Beefy Boxes and Bandwidth Generously Provided by pair Networks
go ahead... be a heretic
 
PerlMonks  

comment on

( [id://3333]=superdoc: print w/replies, xml ) Need Help??

In order to deal with Japanese orders, I recently had to convert my whole system to UTF-8. A day or 2's job I thought. 2.5 weeks later, I'm finally there. There is a lot of stuff on Perlmonks and the internet in general about this but it is hard to understand and even harder to implement. Most of the advice I read was along the lines of RTFM or did not give the whole story. It's pretty clear this is a common problem, too. I wanted to give something back to the community as perlmonks has helped me a lot, so I thought I would share some insights that I hope will be practical and useful.

There is a lot out there telling you to used decode/encode and giving lectures on internal representation of UTF8 in Perl and wotnot. In the end I've only had to use decode in one place where data is coming in from elsewhere. If you get all the other stuff right, I believe you shouldn't need any or many instances of decode/encode.
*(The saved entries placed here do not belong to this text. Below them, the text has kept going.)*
Definition update_category_name (new : option pystr) (id : option Z) (s : Store)
  : Exn + Store :=
  match id with
  | None => inr s
  | Some i =>
      if rename_clash new i (categories s) then inl IntegrityError
      else inr {| categories := set_name new i <$> categories s; tasks := tasks s |}
  end.

(** [DELETE FROM categories WHERE id = ?] *)
Definition delete_category_row (i : Z) (s : Store) : Store :=
  {| categories := filter (λ c, c_id c ≠ i) (categories s); tasks := tasks s |}.

(** [SELECT id, chat_id, msg_id FROM tasks WHERE cat_id = ?]: a scan of the
    table, the only access path the schema offers. *)
Definition select_tasks (cat : Z) (s : Store) : list Task :=
  filter (λ t, t_cat_id t = Some cat) (tasks s).

(** [INSERT INTO tasks (cat_id, chat_id, msg_id, preview_text) VALUES (?, ?, ?, ?)] *)
Definition insert_task (cat : option Z) (chat msg : Z) (preview : pystr) (s : Store) : Store :=
  {| categories := categories s;
     tasks := tasks s ++
       [{| t_id := next_rowid (t_id <$> tasks s); t_cat_id := cat;
           t_chat_id := chat; t_msg_id := msg; t_preview := preview |}] |}.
Our system involves a local website using MySQL, a live website, static webpages, generated webpages, various text files and CGI website forms. All of this needs work to make it work. Here are the things that I needed to do:

Checklist of changes to make

* Firstly, every script file is converted to UTF-8 format. Easy.

* Every script to have this at the top: use utf8; This tells perl that the script itself is in UTF format. So a £ in the script will be interpreted as a UTF-8 £. It's no good just putting this in the calling script as it only seems to extend for the scope of the script underneath; not any other scripts that are imported with require...

* Ideally each database table must be turned to UTF-8 format. This turns out to be difficult and time-consuming because any tables with foreign keys won't convert unless you first delete the foreign keys. For those that won't easily convert, you can convert only the fields that might hold UTF-8 encoded characters to UTF-8 format. Also BLOB fields are a problem unless the whole table is UTF-8. I had to convert problem BLOB fields to TEXT fields and then convert them to UTF-8 format (a 2 step process, doing both in 1 step fails).

* Rose::DB (or whatever database method you are using) needs to be told that incoming data from the Database is in UTF-8. For Rose:DB, add this to the connector in DB.pm and then regenerate connect_options => {mysql_enable_utf8 => 1}

* binmode(STDOUT, ":utf8"); # Put this at the top of a script - tells it to output UTF to stdout. Not sure if this is just needed only once in the opening script or in any requires, too?

* Webpages must have this in the head section: <meta http-equiv="content-type" content="text/html; charset=UTF-8">

* use CGI qw(-utf8); to treat incoming CGI parameters as UTF-8. Getting this working was subtle - test carefully.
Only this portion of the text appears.